Prompt: Pull out every line in the data that has the string "Some" in it.

Records for the task:
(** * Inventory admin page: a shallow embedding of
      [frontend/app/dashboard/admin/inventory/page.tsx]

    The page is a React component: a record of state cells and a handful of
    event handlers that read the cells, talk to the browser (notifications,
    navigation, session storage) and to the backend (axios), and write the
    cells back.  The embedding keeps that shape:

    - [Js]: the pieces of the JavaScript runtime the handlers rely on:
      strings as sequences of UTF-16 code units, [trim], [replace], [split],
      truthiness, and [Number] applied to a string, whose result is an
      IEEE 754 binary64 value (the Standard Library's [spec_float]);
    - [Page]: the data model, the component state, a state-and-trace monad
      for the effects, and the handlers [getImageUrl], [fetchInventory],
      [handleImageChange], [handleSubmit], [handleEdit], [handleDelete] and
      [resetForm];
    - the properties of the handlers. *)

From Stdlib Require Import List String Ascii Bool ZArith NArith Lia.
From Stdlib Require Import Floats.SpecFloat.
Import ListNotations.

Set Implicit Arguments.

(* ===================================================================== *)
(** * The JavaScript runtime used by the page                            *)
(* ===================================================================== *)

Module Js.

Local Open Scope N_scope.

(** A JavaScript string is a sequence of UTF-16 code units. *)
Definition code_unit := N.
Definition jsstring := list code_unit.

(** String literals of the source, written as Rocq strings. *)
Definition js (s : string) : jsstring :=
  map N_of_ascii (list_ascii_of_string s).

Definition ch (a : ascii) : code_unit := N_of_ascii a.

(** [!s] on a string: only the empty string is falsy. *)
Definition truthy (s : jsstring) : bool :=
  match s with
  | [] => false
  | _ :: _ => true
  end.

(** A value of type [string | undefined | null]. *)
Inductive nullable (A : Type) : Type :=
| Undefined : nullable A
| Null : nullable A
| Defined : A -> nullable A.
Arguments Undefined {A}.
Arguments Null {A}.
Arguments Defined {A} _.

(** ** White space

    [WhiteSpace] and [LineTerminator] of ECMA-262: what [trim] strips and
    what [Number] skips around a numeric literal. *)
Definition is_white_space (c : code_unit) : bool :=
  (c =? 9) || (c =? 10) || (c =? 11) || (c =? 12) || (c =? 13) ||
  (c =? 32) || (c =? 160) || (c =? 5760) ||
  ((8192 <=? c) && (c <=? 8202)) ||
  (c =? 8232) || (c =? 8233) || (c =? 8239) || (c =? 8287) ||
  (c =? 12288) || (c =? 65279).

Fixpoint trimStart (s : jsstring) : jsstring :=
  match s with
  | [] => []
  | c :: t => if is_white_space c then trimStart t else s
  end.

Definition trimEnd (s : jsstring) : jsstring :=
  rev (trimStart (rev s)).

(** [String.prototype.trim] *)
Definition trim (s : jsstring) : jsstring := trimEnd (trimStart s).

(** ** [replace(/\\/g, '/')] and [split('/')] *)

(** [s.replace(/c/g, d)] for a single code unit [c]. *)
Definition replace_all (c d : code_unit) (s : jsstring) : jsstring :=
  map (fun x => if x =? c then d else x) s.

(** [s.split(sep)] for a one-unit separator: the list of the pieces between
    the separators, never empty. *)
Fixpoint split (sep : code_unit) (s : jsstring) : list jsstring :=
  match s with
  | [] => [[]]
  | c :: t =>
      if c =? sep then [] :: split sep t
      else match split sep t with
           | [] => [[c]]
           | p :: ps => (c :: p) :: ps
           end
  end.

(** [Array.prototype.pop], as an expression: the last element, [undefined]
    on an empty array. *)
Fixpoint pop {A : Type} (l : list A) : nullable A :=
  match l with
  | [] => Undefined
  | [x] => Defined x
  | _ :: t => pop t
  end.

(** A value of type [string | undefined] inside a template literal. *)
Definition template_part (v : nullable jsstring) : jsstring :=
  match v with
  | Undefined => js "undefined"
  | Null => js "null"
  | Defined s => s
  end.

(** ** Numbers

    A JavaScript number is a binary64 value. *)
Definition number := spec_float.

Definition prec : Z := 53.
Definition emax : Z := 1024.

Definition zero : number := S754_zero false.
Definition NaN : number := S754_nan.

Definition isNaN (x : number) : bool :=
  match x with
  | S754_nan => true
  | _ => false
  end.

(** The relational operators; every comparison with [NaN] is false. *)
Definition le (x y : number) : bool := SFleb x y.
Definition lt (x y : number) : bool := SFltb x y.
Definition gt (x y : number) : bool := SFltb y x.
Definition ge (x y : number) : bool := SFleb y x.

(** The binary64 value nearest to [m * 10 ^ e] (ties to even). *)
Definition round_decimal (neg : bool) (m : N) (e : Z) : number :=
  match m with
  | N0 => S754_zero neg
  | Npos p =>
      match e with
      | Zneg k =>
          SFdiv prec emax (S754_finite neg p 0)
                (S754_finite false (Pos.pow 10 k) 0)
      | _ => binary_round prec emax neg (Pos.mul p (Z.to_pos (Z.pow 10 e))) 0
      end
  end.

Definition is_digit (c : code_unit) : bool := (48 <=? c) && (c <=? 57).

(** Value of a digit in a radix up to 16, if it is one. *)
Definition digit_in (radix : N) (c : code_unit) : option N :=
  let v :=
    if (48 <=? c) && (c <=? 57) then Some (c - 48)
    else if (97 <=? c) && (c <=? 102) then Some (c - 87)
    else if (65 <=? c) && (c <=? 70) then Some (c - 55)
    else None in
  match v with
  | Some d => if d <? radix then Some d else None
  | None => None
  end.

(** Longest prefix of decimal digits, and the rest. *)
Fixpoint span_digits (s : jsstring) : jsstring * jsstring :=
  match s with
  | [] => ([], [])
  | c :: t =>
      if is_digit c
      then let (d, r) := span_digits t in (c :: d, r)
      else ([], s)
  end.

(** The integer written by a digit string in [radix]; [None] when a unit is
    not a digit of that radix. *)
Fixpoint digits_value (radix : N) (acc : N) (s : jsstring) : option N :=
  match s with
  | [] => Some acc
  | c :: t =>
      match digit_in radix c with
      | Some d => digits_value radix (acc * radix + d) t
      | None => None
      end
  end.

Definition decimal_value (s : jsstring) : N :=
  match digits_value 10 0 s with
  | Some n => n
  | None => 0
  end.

The completed task:
    if (48 <=? c) && (c <=? 57) then Some (c - 48)
    else if (97 <=? c) && (c <=? 102) then Some (c - 87)
    else if (65 <=? c) && (c <=? 70) then Some (c - 55)
  | Some d => if d <? radix then Some d else None
  | [] => Some acc
      | Some d => digits_value radix (acc * radix + d) t
  | Some n => n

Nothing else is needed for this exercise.